About us / Contact

The Classical Music Network

Paris

Europe : Paris, Londn, Zurich, Geneva, Strasbourg, Bruxelles, Gent
America : New York, San Francisco, Montreal                       WORLD


Newsletter
Your email :

 

Back

Le fantôme de Biedermeier

Paris
Auditorium du Louvre
12/05/2007 -  
Franz Schubert : Sonate pour piano n° 19, D. 850
Johannes Brahms : Klavierstücke, opus 119 – Sonate pour piano n° 1, opus 1

Jean-Frédéric Neuburger (piano)


La série «Piano Solo» de l’Auditorium du Louvre a accueilli Jean-Frédéric Neuburger – déjà un habitué du lieu, malgré son jeune âge, et que l’on pourra y retrouver les 26 et 27 mars prochain avec le violoniste Giora Schmidt – pour un récital s’inscrivant dans le cadre de l’exposition «Biedermeier, de l’artisanat au design» qui se tient jusqu’au 14 janvier. Si cet instituteur souabe, poète à ses heures, a donné son nom à une esthétique qui a marqué l’Europe centrale entre 1815 et 1848, Biedermeier n’en est pas moins un personnage fictif et demeure davantage associé aux arts plastiques et à la littérature, voire à l’histoire, qu’à la musique. Cela étant, s’il fallait citer un compositeur représentatif de cette période, c’est sans doute vers Schubert qu’il faudrait se tourner – même si d’autres, beaucoup moins connus, seraient sans doute plus pertinents.


Sa Dix-neuvième sonate (1825) n’a effectivement que peu à voir avec la candeur confortable, voire la fadeur et la niaiserie, que l’on prête au «style Biedermeier», sinon peut-être dans le refrain faussement naïf et simpliste du Rondo final – immédiatement contredit, au demeurant, par des couplets plus conflictuels et contrapuntiques – ou lorsque le Scherzo esquisse un bref mouvement de valse. Car pour le reste, Neuburger met en valeur l’élan beethovénien, comme hérité de la Hammerklavier, avec ses accords répétés, ses solides carrures, ses rythmes pointés et son badinage tout sauf futile. Peu porté au compromis, mais sans dureté ni sécheresse, il s’impose en même temps par sa vélocité mordante et la fluidité de ses traits.

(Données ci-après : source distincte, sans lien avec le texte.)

(* ===== verification/Recovery.v ===== *)
(** * RecoveryManager (src/src/recovery/Recovery.h, Recovery.cpp)

    Replay of the log over the heap files: an analysis pass, a redo pass over
    the records of committed transactions and an undo pass, last record first,
    over those of unfinished ones. The log file and the heap files are separate
    parts of the state. [checkpoint] is [Wal.checkpoint]. *)
From stdpp Require Import base numbers list strings gmap.
From Stdlib Require Import ZArith Lia.
From S2P Require Import Prelude Bytes Common Disk PageStore Heap Wal.

(** what [logMgr_] and [pageMgr_] point to *)
Record RecoveryStore (St : Type) := mkRS { rs_log : LogManager; rs_store : St }.
Arguments mkRS {St}.
Arguments rs_log {St}.
Arguments rs_store {St}.

(** the sets of the analysis pass *)
Record Analysis := mkAn { activeTxns : gset Z; committedTxns : gset Z; abortedTxns : gset Z }.

Module Recov.
Definition no_txns : Analysis := mkAn ∅ ∅ ∅.

Definition analyse_record (a : Analysis) (r : LogRecord) : Analysis :=
  match lr_type r with
  | BEGIN_TXN => mkAn ({[lr_txnId r]} ∪ activeTxns a) (committedTxns a) (abortedTxns a)
  | COMMIT_TXN => mkAn (activeTxns a ∖ {[lr_txnId r]}) ({[lr_txnId r]} ∪ committedTxns a) (abortedTxns a)
  | ABORT_TXN => mkAn (activeTxns a ∖ {[lr_txnId r]}) (committedTxns a) ({[lr_txnId r]} ∪ abortedTxns a)
  | _ => a
  end.
Definition analyse (records : list LogRecord) : Analysis := fold_left analyse_record records no_txns.

Section recovery.
Context {St : Type} `{!PageStore St}.

Definition on_log {A} : M LogManager A -> M (RecoveryStore St) A :=
  zoom rs_log (fun l s => mkRS l (rs_store s)).
Definition on_store {A} : M St A -> M (RecoveryStore St) A :=
  zoom rs_store (fun st s => mkRS (rs_log s) st).

(** The tables the log names, opened once each. *)
Fixpoint open_tables (records : list LogRecord) (tableFiles : gmap string Z) : M St (gmap string Z) :=
  match records with
  | [] => ret tableFiles
  | r :: rest =>
      if negb (String.eqb (tableName r) "") && bool_decide (tableFiles !! tableName r = None) then
        fileId <- Heap.openTable (tableName r) ;;
        open_tables rest (if 0 <=? fileId then <[tableName r := fileId]> tableFiles else tableFiles)
      else open_tables rest tableFiles
  end.

(** [insertTuple] of logged data, when there is any *)
Definition put_back (fileId : Z) (data : list byte) : M St unit :=
  match data with
  | [] => ret tt
  | _ => Heap.insertTuple fileId data (u16 (Z.of_nat (length data))) ;; ret tt
  end.

Definition redo_record (committed : gset Z) (tableFiles : gmap string Z) (r : LogRecord) : M St unit :=
  if bool_decide (lr_txnId r ∈ committed) then
    match tableFiles !! tableName r with
    | None => ret tt
    | Some fileId =>
        match lr_type r with
        | INSERT => put_back fileId (newData r)
        | DELETE => Heap.deleteTuple fileId (lr_rid r)
        | _ => ret tt
        end
    end
  else ret tt.

Definition undo_record (uncommitted : gset Z) (tableFiles : gmap string Z) (r : LogRecord) : M St unit :=
  if bool_decide (lr_txnId r ∈ uncommitted) then
    match tableFiles !! tableName r with
    | None => ret tt
    | Some fileId =>
        match lr_type r with
        | INSERT => Heap.deleteTuple fileId (lr_rid r)
        | DELETE => put_back fileId (oldData r)
        | _ => ret tt
        end
    end
  else ret tt.

Fixpoint for_each (f : LogRecord -> M St unit) (records : list LogRecord) : M St unit :=
  match records with
  | [] => ret tt
  | r :: rest => f r ;; for_each f rest
  end.

Definition redoPhase (records : list LogRecord) (committed : gset Z) (tableFiles : gmap string Z) : M St unit :=
  for_each (redo_record committed tableFiles) records.
Definition undoPhase (records : list LogRecord) (uncommitted : gset Z) (tableFiles : gmap string Z) : M St unit :=
  for_each (undo_record uncommitted tableFiles) (reverse records).

Definition recover : M (RecoveryStore St) unit :=
  records <- on_log Wal.readAllRecords ;;
  match records with
  | [] => ret tt
  | _ =>
      let a := analyse records in
      tableFiles <- on_store (open_tables records ∅) ;;
      on_store (redoPhase records (committedTxns a) tableFiles) ;;
      on_store (undoPhase records (activeTxns a) tableFiles)
  end.
End recovery.
End Recov.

Le mouvement lent (marqué Con moto), par son caractère rhapsodique, entre le fantastique et l’épopée, possède déjà des traits brahmsiens. Chronologiquement, mais surtout stylistiquement, Brahms ne peut certes être rattaché à la période Biedermeier, ce que confirme l’essentiel de la seconde partie du récital, débutant par ses ultimes Klavierstücke de l’opus 119 (1893): bien au contraire, le premier des trois Intermezzi se fait résolument métaphysique et prophétique sous les doigts de Neuburger. Mais la partie centrale du deuxième et, si l’on veut, le troisième de ces Intermezzi pourraient être perçus comme un lointain écho de l’atmosphère des Liebesliederwalzer, juste hommage d’un admirateur de Schubert. Souvent de tempérament résigné, le Brahms des derniers recueils pianistiques conclut néanmoins sur une Rhapsodie qui semble renouer non seulement avec celles de l’opus 79 mais avec les Ballades de l’opus 10, parenté qu’une interprétation vive et enflammée fait tout particulièrement ressortir.

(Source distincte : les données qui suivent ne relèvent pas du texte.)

(** After a crash that left the table's pages empty, redo puts the committed
    row of transaction 2 into slot (0, 0), the slot the unfinished insertion of
    transaction 1 had used before the crash, and undo then empties that slot. *)
Lemma recover_loses_commit_witness :
  2 ∈ committedTxns (Recov.analyse two_inserts) /\
  exists s', runs Recov.recover (mkRS (log_of two_inserts) after_flush) tt (mkRS (log_of two_inserts) s') /\
    lookup_row s' 1 (mkRID 0 0) = None /\ d2 ∉ (table_rows s' 1).*2.
Proof.
  assert (Hin : 2 ∈ committedTxns (Recov.analyse two_inserts)).
  { apply analyse_committed. exists (commit_rec 2). split; [by do 4 right; left|done]. }
  split; [exact Hin|]. destruct opened_table as [Ht Hrows].
  set (r := insert_rec 2 (mkRID 0 1) d2). set (u := insert_rec 1 (mkRID 0 0) d1).
  assert (Hu : u ∈ two_inserts) by (right; by left).
  destruct (recover_loses_commit (log_of two_inserts) after_flush opened opened refilled 1 "t" []
    [begin_rec 1; u; begin_rec 2] r [commit_rec 2] u) as (s' & new & Hrun & _ & Hl & _ & _ & Hd).
  - vm_compute. reflexivity.
  - vm_compute. reflexivity.
  - apply two_inserts_writable.
  - left. simpl. lia.
  - discriminate.
  - apply two_inserts_names.
  - apply opened_runs.
  - lia.
  - exact Ht.
  - rewrite opened_count. vm_compute. reflexivity.
  - apply two_inserts_fit.
  - apply two_inserts_undoable, opened_count.
  - split; [exact Hin|by left].
  - vm_compute. reflexivity.
  - apply refilled_runs.
  - exact Hu.
  - split; [vm_compute; reflexivity|by left].
  - exists s'. split; [exact Hrun|]. split; [exact Hl|]. apply Hd.
    + vm_compute. intros H. apply elem_of_nil in H. exact H.
    + rewrite Hrows. intros H. apply elem_of_nil in H. exact H.
Defined.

Car après l’oméga de l’opus 119, vient l’alpha, avec l’opus 1, c’est-à-dire la Première sonate (1853) – même si la Deuxième est, en réalité, quelque peu antérieure: si le fantôme de Biedermeier avait pu planer sur certains Klavierstücke, rien de tel dans cette partition qui évoque bien sûr Schumann et Chopin, mais aussi le volontarisme de la Sonate de Schubert entendue en première partie. Neuburger, qui fêtera ses vingt et un ans le 29 décembre prochain, a ainsi exactement l’âge de Brahms lorsqu’il écrivit cette œuvre: il en fait une vaste rhapsodie dont il enchaîne les quatre mouvements quasiment sans interruption, déployant un remarquable éventail de moyens techniques et expressifs.


Biedermeier aimait-il Bach? En tout cas, il était contemporain de la «redécouverte» du Cantor par Mendelssohn et c’est le choix un peu déroutant que Neuburger effectue pour ses bis: une réduction du chœur introductif du Kyrie de la Messe en si, abordé de manière étrangement raide et précipitée, quoique d’une parfaite lisibilité, puis le prélude de choral Ich ruf’ zu Dir arrangé par Busoni, magnifique étude sur le registre grave de l’instrument.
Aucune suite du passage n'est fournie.